Les maires des principales villes du monde se sont engagés mardi à Rio à réduire leurs émissions de gaz à effet de serre de 1,3 milliard de tonnes d'ici à 2030, plus que ce que le Mexique et le Canada émettent ensemble. «Les maires font de grands progrès pour réduire leurs émissions de gaz à effet de serre, ce qui contribue à faire face au changement climatique et à améliorer la qualité de vie dans nos villes», a déclaré le maire de New York, Michael Bloomberg président du C40, en marge de la conférence de l'ONU sur le développement durable Rio+20.

AGENCE FRANCE-PRESSE

Le C40 est un réseau de 59 villes comme New York, Pékin, Moscou, Séoul ou Sao Paulo, qui représentent 20% du PIB mondial et 8% de la population du globe.
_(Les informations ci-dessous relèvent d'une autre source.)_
(** * A shallow embedding of the storefront backend

    The development follows the layout of the repository:

    - [utils/cache.py]      : [CacheManager] (named TTL tiers, key
                              construction, exception-swallowing wrappers);
    - [orders/models.py]    : [Cart], [CartItem], [Order], [OrderItem],
                              [OrderStatusHistory] and their [save] methods;
    - [orders/serializers.py], [orders/views.py] : cart operations, checkout,
                              single and bulk status update;
    - [orders/signals.py]   : the [post_save] handler of [Order];
    - [ecommerce_api/views.py] : the AJAX views of the HTML front end that
                              repeat the cart operations, the checkout and
                              the status update.

    Conventions.  Money ([DecimalField] with two decimal places) is an
    integer number of cents in [Z].  A text is a [string] that holds the bytes
    of its UTF-8 encoding; [len] and slicing count characters, not bytes
    ([str_len], [str_slice_to]).  The relational store is a record of row
    lists, one per
    table, in row order.  Python exceptions are values of [exn]; code that can
    raise lives in the monad [M], and [try]/[except] and
    [transaction.atomic] are combinators of that monad.  Clock values
    ([created_at], [updated_at]) are not part of the model.  A request is
    given as its view reads it, after authentication and after the body was
    parsed. *)

From Stdlib Require Import ZArith NArith List String Ascii Bool Lia.
From Stdlib Require Import Permutation Sorted DecimalString.
Import ListNotations.

Open Scope string_scope.
Open Scope Z_scope.

(** ** Python values and formatting helpers *)

(** [str(z)] for an integer. *)
Definition str_Z (z : Z) : string := NilZero.string_of_int (Z.to_int z).

(** [s.rjust(width, c)]. *)
Fixpoint replicate (n : nat) (c : ascii) : string :=
  match n with
  | O => ""
  | S k => String c (replicate k c)
  end.

Definition rjust (width : nat) (c : ascii) (s : string) : string :=
  replicate (width - String.length s) c ++ s.

(** [f"{z:06d}"]: the sign, when there is one, counts in the width and the
    zeros go between it and the digits. *)
Definition format_06d (z : Z) : string :=
  if z <? 0 then "-" ++ rjust 5 "0"%char (str_Z (- z))
  else rjust 6 "0"%char (str_Z z).

(** [str(d)] for a [Decimal] with two decimal places, given in cents. *)
Definition str_Decimal (cents : Z) : string :=
  let a := Z.abs cents in
  (if cents <? 0 then "-" else "")
    ++ str_Z (a / 100) ++ "." ++ rjust 2 "0"%char (str_Z (a mod 100)).

(** A character of a text starts at every byte that is not a continuation
    byte (10xxxxxx) of the encoding.  (A lone surrogate has no UTF-8
    encoding, so a text of the model holds none.) *)
Definition is_continuation (c : ascii) : bool :=
  let n := N_of_ascii c in ((128 <=? n) && (n <? 192))%N.

(** [len(s)]: the number of characters. *)
Fixpoint str_len (s : string) : nat :=
  match s with
  | EmptyString => O
  | String c r => if is_continuation c then str_len r else S (str_len r)
  end.

(** [s[:n]]: the first [n] characters, each with all its bytes. *)
Fixpoint str_slice_to (n : nat) (s : string) : string :=
  match s with
  | EmptyString => EmptyString
  | String c r =>
    if is_continuation c then String c (str_slice_to n r)
    else match n with
         | O => EmptyString
         | S k => String c (str_slice_to k r)
         end
  end.

(** The white space characters of [str.strip]: U+0009 to U+000D, U+001C to
    U+0020, and, on two and three bytes, U+0085, U+00A0, U+1680, U+2000 to
    U+200A, U+2028, U+2029, U+202F, U+205F and U+3000. *)
Definition is_space (c : ascii) : bool :=
  let n := N_of_ascii c in
  (((9 <=? n) && (n <=? 13)) || ((28 <=? n) && (n <=? 32)))%N.

Definition is_space2 (c d : ascii) : bool :=
  let m := N_of_ascii d in
  ((N_of_ascii c =? 194) && ((m =? 133) || (m =? 160)))%N.

Definition is_space3 (c d e : ascii) : bool :=
  let a := N_of_ascii c in
  let b := N_of_ascii d in
  let n := N_of_ascii e in
  (((a =? 225) && (b =? 154) && (n =? 128))
   || ((a =? 226) && (b =? 128)
       && (((128 <=? n) && (n <=? 138)) || (n =? 168) || (n =? 169) || (n =? 175)))
   || ((a =? 226) && (b =? 129) && (n =? 159))
   || ((a =? 227) && (b =? 128) && (n =? 128)))%N.

(** [s.lstrip()]. *)
Fixpoint lstrip (s : string) : string :=
  match s with
  | EmptyString => EmptyString
  | String c r =>
    if is_space c then lstrip r
    else match r with
         | EmptyString => s
         | String d r1 =>
           if is_space2 c d then lstrip r1
           else match r1 with
                | EmptyString => s
                | String e r2 => if is_space3 c d e then lstrip r2 else s
                end
         end
  end.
Ces villes produisent environ 14% des émissions mondiales de gaz à effet de serre.

Selon le C40, des études montrent que si aucune mesure n'est prise, les métropoles émettront 2,3 milliards de tonnes de gaz d'ici à 2020 et jusqu'à 2,9 milliards en 2030. Le C40 affirme que les stratégies individuelles de réduction adoptées par les villes peuvent réduire l'émission de ces gaz polluants de 1,3 milliard de tonnes d'ici à 2030, de façon à n'émettre cette année-là que 1,6 milliard de tonnes.

La promesse est que le résultat soit meilleur que celui atteint en 2010 quand les 59 villes avaient émis 1,7 milliard de tonnes de gaz à effet de serre.
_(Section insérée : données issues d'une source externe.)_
Definition std_widgets : text :=
  lit "    import { Button, TextEdit, ScrollView, HorizontalBox, VerticalBox } from "
    ++ dq ++ lit "std-widgets.slint" ++ dq ++ lit ";".

Definition replacement : text :=
  lit "    import { Button, TextEdit, ScrollView, HorizontalBox, VerticalBox } from "
    ++ dq ++ lit "std-widgets.slint" ++ dq ++ lit ";
    import { Theme } from " ++ dq ++ lit "../styles.slint" ++ dq ++ lit ";
    import { SlintThemeColors } from " ++ dq ++ lit "../theme_types.slint"
    ++ dq ++ lit ";".

(** Lines 16-28. *)
Definition remove_imports (content : text) : text :=
  let content := Regex.sub match_struct [] content in
  let content :=
    Regex.sub (match_line (literal theme_head ++ from_styles)) [] content in
  let content :=
    Regex.sub (match_line (literal colors_head ++ from_styles)) [] content in
  Regex.sub (match_line (literal both_head ++ from_styles)) [] content.

Definition fix_imports : Script.script unit :=
  content <- Script.read_file ;;
  let content := remove_imports content in
  let content := replace std_widgets replacement content in
  Script.write_file content.

(** The texts without which no pattern of [remove_imports] matches. *)
Definition heads : list text :=
  [struct_head; theme_head; colors_head; both_head].

(** The import that the script adds last. *)
Definition colors_import : text :=
  lit "import { SlintThemeColors } from " ++ dq ++ lit "../theme_types.slint"
    ++ dq ++ lit ";".

(** Every close brace of [q] is followed, in [q], by a character that is
    not the line feed. *)
Fixpoint guarded (q : text) : bool :=
  match q with
  | [] => true
  | c :: q' =>
    (if char_eqb c close_brace
     then match q' with
          | d :: _ => negb (char_eqb d LF)
          | [] => false
          end
     else true) && guarded q'
  end.

(** The same for the matches of [match_struct]: [q] holds a close brace,
    none of them followed by a line feed or at its end, does not start with
    a line feed, and cannot start before the match. *)
Definition clear_of_struct (q : text) : bool :=
  existsb (fun c => char_eqb c close_brace) q && guarded q &&
  match q with
  | c :: _ => negb (char_eqb c LF)
  | [] => false
  end &&
  forallb (fun e => negb (compatible (literal struct_head) (skipn e q)))
    (seq 1 (List.length q - 1)).

End FixImports.

(** ** The first match of a pattern that does not look at line starts *)

Module Matches.

(** Where the first match of [m] in [s] starts, and its length. *)
Fixpoint first_match (m : text -> option nat) (s : text)
  : option (nat * nat) :=
  match s with
  | [] => None
  | _ :: s' =>
    match m s with
    | Some (S n) => Some (0, S n)
    | _ =>
      match first_match m s' with
      | Some (i, n) => Some (S i, n)
      | None => None
      end
    end
  end.

End Matches.

(** ** fix_tool_windows.py, lines 20-284 *)

Module ToolWindowEdits.
Local Open Scope script_scope.

Definition rocket : text := [128640%N].
Definition warning_sign : text := [9888%N; 65039%N].

Definition imports_to_add : text :=
  lit "use std::cell::RefCell;
use std::collections::HashMap;
use slint::ComponentHandle;
use crate::ui::theme_manager::{get_current_theme_colors, ThemeColors};".

(** Lines 26-27. *)
Definition add_imports (content_without_macro : text) : text :=
  if contains (lit "use slint::ComponentHandle;") content_without_macro
  then content_without_macro
  else replace (lit "use tokio::sync::RwLock;")
               (lit "use tokio::sync::RwLock;" ++ [LF] ++ imports_to_add)
               content_without_macro.

Definition slint_struct : text :=
  lit "
    export struct SlintThemeColors {
        primary-bg: color,
        secondary-bg: color,
        accent: color,
        text-primary: color,
        text-secondary: color,
        border: color,
        menu-bg: color,
        toolbar-bg: color,
        status-bg: color,
        editor-bg: color,
        title-bg: color,
        ribbon-bg: color,
        dropdown-bg: color,
    }
".

Definition callback_code : text :=
  lit "
        callback close_requested();
        callback set_theme(SlintThemeColors);
        set_theme(c) => {
            Theme.primary-bg = c.primary-bg;
            Theme.secondary-bg = c.secondary-bg;
            Theme.accent = c.accent;
            Theme.text-primary = c.text-primary;
            Theme.text-secondary = c.text-secondary;
            Theme.border = c.border;
            Theme.menu-bg = c.menu-bg;
            Theme.toolbar-bg = c.toolbar-bg;
            Theme.status-bg = c.status-bg;
            Theme.editor-bg = c.editor-bg;
            Theme.title-bg = c.title-bg;
            Theme.ribbon-bg = c.ribbon-bg;
            Theme.dropdown-bg = c.dropdown-bg;
        }
".

Definition theme_import : text :=
  lit "import { Theme } from " ++ dq ++ lit "../styles.slint" ++ dq ++ lit ";".
Definition close_requested : text := lit "callback close_requested();".

(** Lines 49-80. *)
Definition edit_slint (slint_content : text) : text :=
  let slint_content :=
    replace theme_import (theme_import ++ slint_struct) slint_content in
  let slint_content :=
    replace close_requested (strip callback_code) slint_content in
  let slint_content :=
    replace (lit "background: #2d3748;") (lit "background: Theme.menu-bg;")
      slint_content in
  let slint_content :=
    replace (lit "background: #4a5568;") (lit "background: Theme.status-bg;")
      slint_content in
  let slint_content :=
    replace (lit "background: #ffffff;") (lit "background: Theme.primary-bg;")
      slint_content in
  replace (lit "color: white;") (lit "color: Theme.text-primary;")
    slint_content.

Definition helper_code : text :=
  lit "
fn hex_to_color(hex: &str) -> slint::Color {
    let hex = hex.trim_start_matches('#');
    if let Ok(val) = u32::from_str_radix(hex, 16) {
        let r = ((val >> 16) & 0xFF) as u8;
        let g = ((val >> 8) & 0xFF) as u8;
        let b = (val & 0xFF) as u8;
        slint::Color::from_rgb_u8(r, g, b)
    } else {
        slint::Color::from_rgb_u8(255, 255, 255)
    }
}

// Macro to apply theme to any window via invoke_set_theme
macro_rules! apply_theme {
    ($window:expr, $colors:expr) => {
        let slint_colors = SlintThemeColors {
            primary_bg: hex_to_color(&$colors.primary_bg),
            secondary_bg: hex_to_color(&$colors.secondary_bg),
            accent: hex_to_color(&$colors.accent),
            text_primary: hex_to_color(&$colors.text_primary),
            text_secondary: hex_to_color(&$colors.text_secondary),
            border: hex_to_color(&$colors.border),
            menu_bg: hex_to_color(&$colors.menu_bg),
            toolbar_bg: hex_to_color(&$colors.toolbar_bg),
            status_bg: hex_to_color(&$colors.status_bg),
            editor_bg: hex_to_color(&$colors.editor_bg),
            title_bg: hex_to_color(&$colors.title_bg),
            ribbon_bg: hex_to_color(&$colors.ribbon_bg),
            dropdown_bg: hex_to_color(&$colors.dropdown_bg),
        };
        $window.invoke_set_theme(slint_colors);
    };
}

enum ToolWindowHandle {
    Hierarchy(HierarchyToolWindow),
    Codex(CodexToolWindow),
    Brainstorming(BrainstormingToolWindow),
    Analysis(AnalysisToolWindow),
    Plot(PlotToolWindow),
    Notes(NotesToolWindow),
    Research(ResearchToolWindow),
    Structure(StructureToolWindow),
}

impl ToolWindowHandle {
    fn hide(&self) -> Result<(), slint::PlatformError> {
        match self {
            ToolWindowHandle::Hierarchy(w) => w.hide(),
            ToolWindowHandle::Codex(w) => w.hide(),
            ToolWindowHandle::Brainstorming(w) => w.hide(),
            ToolWindowHandle::Analysis(w) => w.hide(),
            ToolWindowHandle::Plot(w) => w.hide(),
            ToolWindowHandle::Notes(w) => w.hide(),
            ToolWindowHandle::Research(w) => w.hide(),
            ToolWindowHandle::Structure(w) => w.hide(),
        }
    }

    fn show(&self) -> Result<(), slint::PlatformError> {
        match self {
            ToolWindowHandle::Hierarchy(w) => w.show(),
            ToolWindowHandle::Codex(w) => w.show(),
            ToolWindowHandle::Brainstorming(w) => w.show(),
            ToolWindowHandle::Analysis(w) => w.show(),
            ToolWindowHandle::Plot(w) => w.show(),
            ToolWindowHandle::Notes(w) => w.show(),
            ToolWindowHandle::Research(w) => w.show(),
            ToolWindowHandle::Structure(w) => w.show(),
        }
    }
    
    fn apply_theme(&self, colors: &ThemeColors) {
        match self {
            ToolWindowHandle::Hierarchy(w) => apply_theme!(w, colors),
            ToolWindowHandle::Codex(w) => apply_theme!(w, colors),
            ToolWindowHandle::Brainstorming(w) => apply_theme!(w, colors),
            ToolWindowHandle::Analysis(w) => apply_theme!(w, colors),
            ToolWindowHandle::Plot(w) => apply_theme!(w, colors),
            ToolWindowHandle::Notes(w) => apply_theme!(w, colors),
            ToolWindowHandle::Research(w) => apply_theme!(w, colors),
            ToolWindowHandle::Structure(w) => apply_theme!(w, colors),
        }
    }
}

thread_local! {
    static ACTIVE_TOOL_WINDOWS: RefCell<HashMap<ToolType, ToolWindowHandle>> = RefCell::new(HashMap::new());
}
".

Definition manager_doc : text :=
  lit "/// Individual tool window manager for each writing tool".

(** Lines 179-182. *)
Definition add_helpers (content_without_macro : text) : text :=
  if contains (lit "static ACTIVE_TOOL_WINDOWS") content_without_macro
  then content_without_macro
  else replace manager_doc (helper_code ++ [LF] ++ manager_doc)
         content_without_macro.

Definition tools : list (text * text * text) :=
  [ (lit "Hierarchy", lit "hierarchy", lit "Hierarchy");
    (lit "Codex", lit "codex", lit "Codex");
    (lit "Brainstorming", lit "brainstorming", lit "Brainstorming");
    (lit "Analysis", lit "analysis", lit "Analysis");
    (lit "Plot", lit "plot", lit "Plot");
    (lit "Notes", lit "notes", lit "Notes");
    (lit "Research", lit "research", lit "Research");
    (lit "Structure", lit "structure", lit "Structure") ].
M. Bloomberg a précisé que d'ici à 2020 les villes du C40 «avaient le potentiel de réduire leurs gaz polluants de 248 millions de tonnes par an», soit l'équivalent des émissions de gaz de l'Argentine et du Portugal réunis (en 2008).

Par exemple, à Bangkok, un nouveau système de train doit réduire les émissions de CO2 de 2,4 millions de tonnes par an et la ville Rio de Janeiro affirme qu'elle réduira ses émissions de 20% d'ici à 2020 grâce à la construction d'un réseau de 160 km d'autobus moins polluants.

Eduardo Paes, le maire de Rio et hôte de la réunion à Copacabana, a souligné «que les maires devaient relever de plus en plus de défis, car plus de la moitié de la population mondiale vit en ville».

«Il ne faut pas attendre de décisions des dirigeants mondiaux, une série de décisions ont été prises et seront prises par les gouvernements locaux», a souligné M. Paes à la veille du sommet Rio+20 qui réunira une centaine de chefs d'État ou de gouvernement de mercredi à vendredi.